Basically a Diana is a really cheap camera. Everything is made of plastic, even the lens, which doesn’t make for a great camera, in fact it’s well known for taking somewhat fuzzy photos.
From what I understand from reading online the Diana was the sort of thing that you got for free if you bought a certain amount of petrol or something. This basically wasn’t meant to be anything other than a really cheap, novelty camera. It wasn’t like anything being made by well known camera companies of the day, and the Diana and other variants went out there into the world and I guess for most people they were a disappointment – the plastic lens is blurry, they’re really badly made and are flimsy, and they are not precision instruments.
But for some people everything that was bad about them added up to a kind of cool aesthetic, and it was a photographer called Nancy Rexroth who used one for an exhibition and book called IOWA which ended up giving the camera some notoriety and cult status.
So on the 4th of August this year I took my Diana (which had 35mm film crammed in it), and a more modern Diana+ which a friend gifted me (loaded with old Portra 160NC), and set off to Boston Lincolnshire to take some pics (and go to my cousin’s 60th birthday). These shots are all from the Diana+.

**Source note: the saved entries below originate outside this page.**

(** * Stock predictor client: a shallow embedding of the React components

    The repository's client is a set of React components written in
    TypeScript.  Each component is embedded as a state record (one field per
    [useState] cell) and its event handlers as functions from state to state.
    Callbacks handed down as props ([onAddStock], [onClose]) are functions on
    the parent's state, results of network calls are arguments of the handler
    that awaits them, and the draw of [Math.random()] is an explicit argument.

    A TypeScript [number] is modelled as an exact rational ([Q]); the
    arithmetic of the handlers is division by 100, one multiplication, one
    addition and min/max, and all statements are read in exact arithmetic.
    Strings are ASCII strings; a plain object used as a dictionary
    ([Record<string, Prediction>]) is a [gmap] with string keys. *)

From Stdlib Require Import Ascii QArith Qminmax Qabs FinFun Lia Lqa.
From stdpp Require Import base strings list gmap fin_maps.

Local Open Scope string_scope.
Local Open Scope list_scope.

(** ** The JavaScript primitives the components call *)

Module Js.

(** [Array.prototype.includes] on an array of strings (strict equality). *)
Fixpoint includes (x : string) (xs : list string) : bool :=
  match xs with
  | [] => false
  | y :: ys => if String.eqb y x then true else includes x ys
  end.

(** [String.prototype.toUpperCase], on ASCII text. *)
Definition upper_ascii (c : ascii) : ascii :=
  let n := Ascii.nat_of_ascii c in
  if (97 <=? n)%nat && (n <=? 122)%nat then Ascii.ascii_of_nat (n - 32) else c.

Fixpoint toUpperCase (s : string) : string :=
  match s with
  | EmptyString => EmptyString
  | String c s' => String (upper_ascii c) (toUpperCase s')
  end.

(** White space and line terminators of the ASCII range: TAB, LF, VT, FF,
    CR and SPACE. *)
Definition isWhiteSpace (c : ascii) : bool :=
  let n := Ascii.nat_of_ascii c in
  ((9 <=? n)%nat && (n <=? 13)%nat) || (n =? 32)%nat.

Fixpoint trimStart (s : string) : string :=
  match s with
  | EmptyString => EmptyString
  | String c s' => if isWhiteSpace c then trimStart s' else s
  end.

Fixpoint trimEnd (s : string) : string :=
  match s with
  | EmptyString => EmptyString
  | String c s' =>
      match trimEnd s' with
      | EmptyString => if isWhiteSpace c then EmptyString else String c EmptyString
      | t => String c t
      end
  end.

(** [String.prototype.trim]. *)
Definition trim (s : string) : string := trimEnd (trimStart s).

(** Truthiness of a string: the empty string is the only falsy one. *)
Definition truthy (s : string) : bool :=
  match s with EmptyString => false | _ => true end.

(** [a || b] on optional strings ([undefined] and [''] are falsy). *)
Definition or_else (a : option string) (b : string) : string :=
  match a with
  | Some s => if truthy s then s else b
  | None => b
  end.

(** [Math.min(...xs)] and [Math.max(...xs)].  With no argument JavaScript
    answers [Infinity] and [-Infinity], which are not prices: [None] stands
    for these two non-finite answers. *)
Definition Math_min (xs : list Q) : option Q :=
  match xs with
  | [] => None
  | x :: xs' => Some (fold_left Qmin xs' x)
  end.

Definition Math_max (xs : list Q) : option Q :=
  match xs with
  | [] => None
  | x :: xs' => Some (fold_left Qmax xs' x)
  end.

(** How a call completes: it returns a value, or the engine throws a
    [RangeError] for it. *)
Inductive Completion (A : Type) :=
| Normal (value : A)
| RangeError.

Arguments Normal {A} value.
Arguments RangeError {A}.

(** A call [f(...args)] with spread arguments.  The elements of the array
    become the arguments of the call, and an engine refuses a call with more
    arguments than it has room for with a [RangeError]; [argumentLimit] is
    the number of arguments the engine accepts, which depends on the engine
    and on its stack (of the order of 10^5). *)
Definition spread {A : Type} (argumentLimit : nat) (f : list Q -> A)
    (args : list Q) : Completion A :=
  if (length args <=? argumentLimit)%nat then Normal (f args) else RangeError.

End Js.

(** ** Data exchanged between the components *)

(** [interface Prediction].  The declared type of [prediction] is the union
  ['UP' | 'DOWN' | 'ERROR']; at run time the field holds whatever string was
  stored, so it is a string here and membership in the union is the
  predicate [valid_direction]. *)
Module Prediction.
Record t := mk {
  prediction : string;
  confidence : Q;
  accuracy : Q
}.

Definition valid_direction (d : string) : Prop :=
  d = "UP" \/ d = "DOWN" \/ d = "ERROR".

Definition valid_directionb (d : string) : bool :=
  String.eqb d "UP" || String.eqb d "DOWN" || String.eqb d "ERROR".

End Prediction.

(** [interface PredictionData]: the body of the predictions endpoint. *)
Module PredictionData.
Record t := mk {
  predictions : gmap string Prediction.t;
  last_updated : string;
  prediction_date : string
}.
End PredictionData.

(** [interface Performance]. *)
Module Performance.
Record t := mk {
  accuracy : Q;
  total_predictions : Q
}.
End Performance.

(** [interface NewStockData]: what the modal hands to [onAddStock]. *)
Module NewStockData.
Record t := mk {
  symbol : string;
  name : string;
  currentPrice : Q;
  prediction : Q;
  confidence : Q;
  direction : string
}.
End NewStockData.

(** ** App.tsx *)

Module App.

(** The [useState] cells of [App] that the handlers below read or write. *)
Record State := mkState {
  predictions : option PredictionData.t;
  performance : option Performance.t;
  loading : bool;
  error : option string;
  isAddModalOpen : bool;
  customStocks : list string
}.

Definition defaultStocks : list string :=
  ["AAPL"; "MSFT"; "NVDA"; "GOOGL"; "AMZN"].

(** [const allStocks = [...defaultStocks, ...customStocks]]. *)
Definition allStocks (st : State) : list string :=
  defaultStocks ++ customStocks st.

(** The state of the first render: [useState] initial values. *)
Definition initial : State :=
  {| predictions := None; performance := None; loading := true;
     error := None; isAddModalOpen := false; customStocks := [] |}.

(** [fetchData]: the two GET requests either both answer, and the bodies are
    stored as they are, or the [catch] branch records the failure. *)
Definition fetchData (res : option (PredictionData.t * Performance.t))
    (st : State) : State :=
  match res with
  | Some (predictionRes, statsPerformance) =>
      {| predictions := Some predictionRes;
         performance := Some statsPerformance;
         loading := false;
         error := error st;
         isAddModalOpen := isAddModalOpen st;
         customStocks := customStocks st |}
  | None =>
      {| predictions := predictions st;
         performance := performance st;
         loading := false;
         error := Some "Failed to fetch predictions. Please try again later.";
         isAddModalOpen := isAddModalOpen st;
         customStocks := customStocks st |}
  end.

(** The object literal [newPrediction] of [handleAddStock]; [random] is the
    value [Math.random()] returned for this call. *)
Definition newPrediction (random : Q) (stockData : NewStockData.t)
    : Prediction.t :=
  {| Prediction.prediction := NewStockData.direction stockData;
     Prediction.confidence := (NewStockData.confidence stockData / 100)%Q;
     Prediction.accuracy := (random * 0.3 + 0.7)%Q |}.

(** [handleAddStock]. *)
Definition handleAddStock (random : Q) (stockData : NewStockData.t)
    (st : State) : State :=
  if negb (Js.includes (NewStockData.symbol stockData) (customStocks st)) then
    let customStocks' := customStocks st ++ [NewStockData.symbol stockData] in
    match predictions st with
    | Some prev =>
        {| predictions :=
             Some {| PredictionData.predictions :=
                       <[NewStockData.symbol stockData :=
                           newPrediction random stockData]>
                         (PredictionData.predictions prev);
                     PredictionData.last_updated :=
                       PredictionData.last_updated prev;
                     PredictionData.prediction_date :=
                       PredictionData.prediction_date prev |};
           performance := performance st;
           loading := loading st;
           error := error st;
           isAddModalOpen := isAddModalOpen st;
           customStocks := customStocks' |}
    | None =>
        {| predictions := None;
           performance := performance st;
           loading := loading st;
           error := error st;
           isAddModalOpen := isAddModalOpen st;
           customStocks := customStocks' |}
    end
  else st.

There’s a juicy light leak on the left here and there’s also some overlap with the previous image, but this is the view from the window of a guest house where I was staying, opposite where I used to live in Boston, so this was quite a scene to see for me.
The next one was taken pointing the camera the other way out of the window. I like this – it’s definitely a rendering of the scene that I saw, but it has that dreamy impressionist thing going on that does make a toy camera worthwhile when you can get it to work.
This shot is really classically Diana as far as I can see; you have the vignetting, the dark shadows in the corners caused by the lens not being good enough to actually bend all the photons down onto the film, and there’s also the softer squidgy edges where the image is not as sharp as the centre (and the centre isn’t very sharp anyway). There’s something about the corner of the eye going on where this camera-that-is-so-wrong gets it right – check out how blurred out the traffic lights are for example.
This next shot is another classic Diana photo with the well-known blurring and the vignetting. The big church is St Botolph’s in Boston, or as it’s more well-known, Boston Stump, and it dominates the landscape in the town. I really like this image – it’s more like my own memories of the town now that I no longer live there, which is interesting to think about.
There are more photos from this trip; these and more details on the cameras are available in this video.
On reflection, #DianaDay was a great thing to do, so a big thank you to Denise for pushing it as much as she did and for encouraging me to get with it and join in.
I am genuinely inspired to get the Dianas back out and loaded with more film after seeing the results. It’s been a crazy summer for me and some of these shots hit me hard with their craziness too.
This crazy end of analogue is as fun as a water fight, it’s Jimi Hendrix with his Strat going into a Marshall, or radio Moscow floating in through the ether on medium wave. It’s a letter which you stood a glass of water on and which blurred the ink. It’s driving in the dark with the music up loud and the other cars passing by in a blur, and there’s an echo going on through all of this that just makes sense and shows me that what I do is worth doing, even if it is just for me.